**Data for the task**.
(** * ngx-reactive-forms-generator: the decorator registry of [index.ts]

    The library keeps one process-wide object, [METADATA], that maps a
    model class to its named form groups.  Decorators mutate that object
    while classes are being defined; [toFormGroup] and [toFormGroups]
    read it afterwards.

    The development embeds [index.ts] function by function.  Form groups
    are JavaScript objects that are shared by reference (a group nested
    into another one is the same object), so they live in a heap of
    cells addressed by references; [METADATA] stores references.
    Reading a member of [undefined] raises a [TypeError] in JavaScript:
    every function of the file is written in a small state monad whose
    computations either complete normally or throw, and in both cases
    hand back the state reached so far. *)

From stdpp Require Import gmap strings list fin_maps.

Local Open Scope string_scope.

(** ** The part of [@angular/forms] that [index.ts] calls *)

Module Forms.

(** Validator functions are compared by identity ([hasValidator],
    [addValidators]).  A function written by the user is named by an
    identifier; [Composed fs] is the function that the library builds
    from an array of validators. *)
#[warnings="-register-all"]
Inductive fn : Type :=
| Fn (id : string)
| Composed (parts : list fn).

Fixpoint fn_eq_dec (a b : fn) {struct a} : {a = b} + {a <> b}.
Proof.
  decide equality.
  - apply String.string_dec.
  - apply (List.list_eq_dec fn_eq_dec).
Defined.

#[global] Instance fn_eq_decision : EqDecision fn := fn_eq_dec.

(** [ValidatorFn | ValidatorFn[] | null], the shape in which a control
    keeps its validators ([_rawValidators], [_rawAsyncValidators]). *)
Inductive raw : Type :=
| RNull
| ROne (f : fn)
| RMany (fs : list fn).

#[global] Instance raw_eq_decision : EqDecision raw.
Proof. solve_decision. Defined.

Definition makeValidatorsArray (v : raw) : list fn :=
  match v with
  | RNull => []
  | ROne f => [f]
  | RMany fs => fs
  end.

Definition hasValidator (current : raw) (v : fn) : bool :=
  match current with
  | RNull => false
  | ROne f => bool_decide (f = v)
  | RMany fs => bool_decide (v ∈ fs)
  end.

(** [addValidators(validators, currentValidators)]: every validator
    that is not yet in the current array is pushed at its end. *)
Definition addValidators (validators current : raw) : list fn :=
  foldl (fun cur v => if bool_decide (v ∈ cur) then cur else (cur ++ [v])%list)
        (makeValidatorsArray current) (makeValidatorsArray validators).

(** The getters [validator] and [asyncValidator] answer the composed
    function: a single function is kept as it is, an array with at
    least one function is composed, anything else is [null]. *)
Definition coerceToValidator (v : raw) : option fn :=
  match v with
  | RNull => None
  | ROne f => Some f
  | RMany [] => None
  | RMany fs => Some (Composed fs)
  end.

**Exercise requirements**.
Begin at the line that has "(** Validator functions" in the entries above; stop after the line that has "function: a single". Transcribe exactly those lines and no others.

**Answer to this exercise**.
(** Validator functions are compared by identity ([hasValidator],
    [addValidators]).  A function written by the user is named by an
    identifier; [Composed fs] is the function that the library builds
    from an array of validators. *)
#[warnings="-register-all"]
Inductive fn : Type :=
| Fn (id : string)
| Composed (parts : list fn).

Fixpoint fn_eq_dec (a b : fn) {struct a} : {a = b} + {a <> b}.
Proof.
  decide equality.
  - apply String.string_dec.
  - apply (List.list_eq_dec fn_eq_dec).
Defined.

#[global] Instance fn_eq_decision : EqDecision fn := fn_eq_dec.

(** [ValidatorFn | ValidatorFn[] | null], the shape in which a control
    keeps its validators ([_rawValidators], [_rawAsyncValidators]). *)
Inductive raw : Type :=
| RNull
| ROne (f : fn)
| RMany (fs : list fn).

#[global] Instance raw_eq_decision : EqDecision raw.
Proof. solve_decision. Defined.

Definition makeValidatorsArray (v : raw) : list fn :=
  match v with
  | RNull => []
  | ROne f => [f]
  | RMany fs => fs
  end.

Definition hasValidator (current : raw) (v : fn) : bool :=
  match current with
  | RNull => false
  | ROne f => bool_decide (f = v)
  | RMany fs => bool_decide (v ∈ fs)
  end.

(** [addValidators(validators, currentValidators)]: every validator
    that is not yet in the current array is pushed at its end. *)
Definition addValidators (validators current : raw) : list fn :=
  foldl (fun cur v => if bool_decide (v ∈ cur) then cur else (cur ++ [v])%list)
        (makeValidatorsArray current) (makeValidatorsArray validators).

(** The getters [validator] and [asyncValidator] answer the composed
    function: a single function is kept as it is, an array with at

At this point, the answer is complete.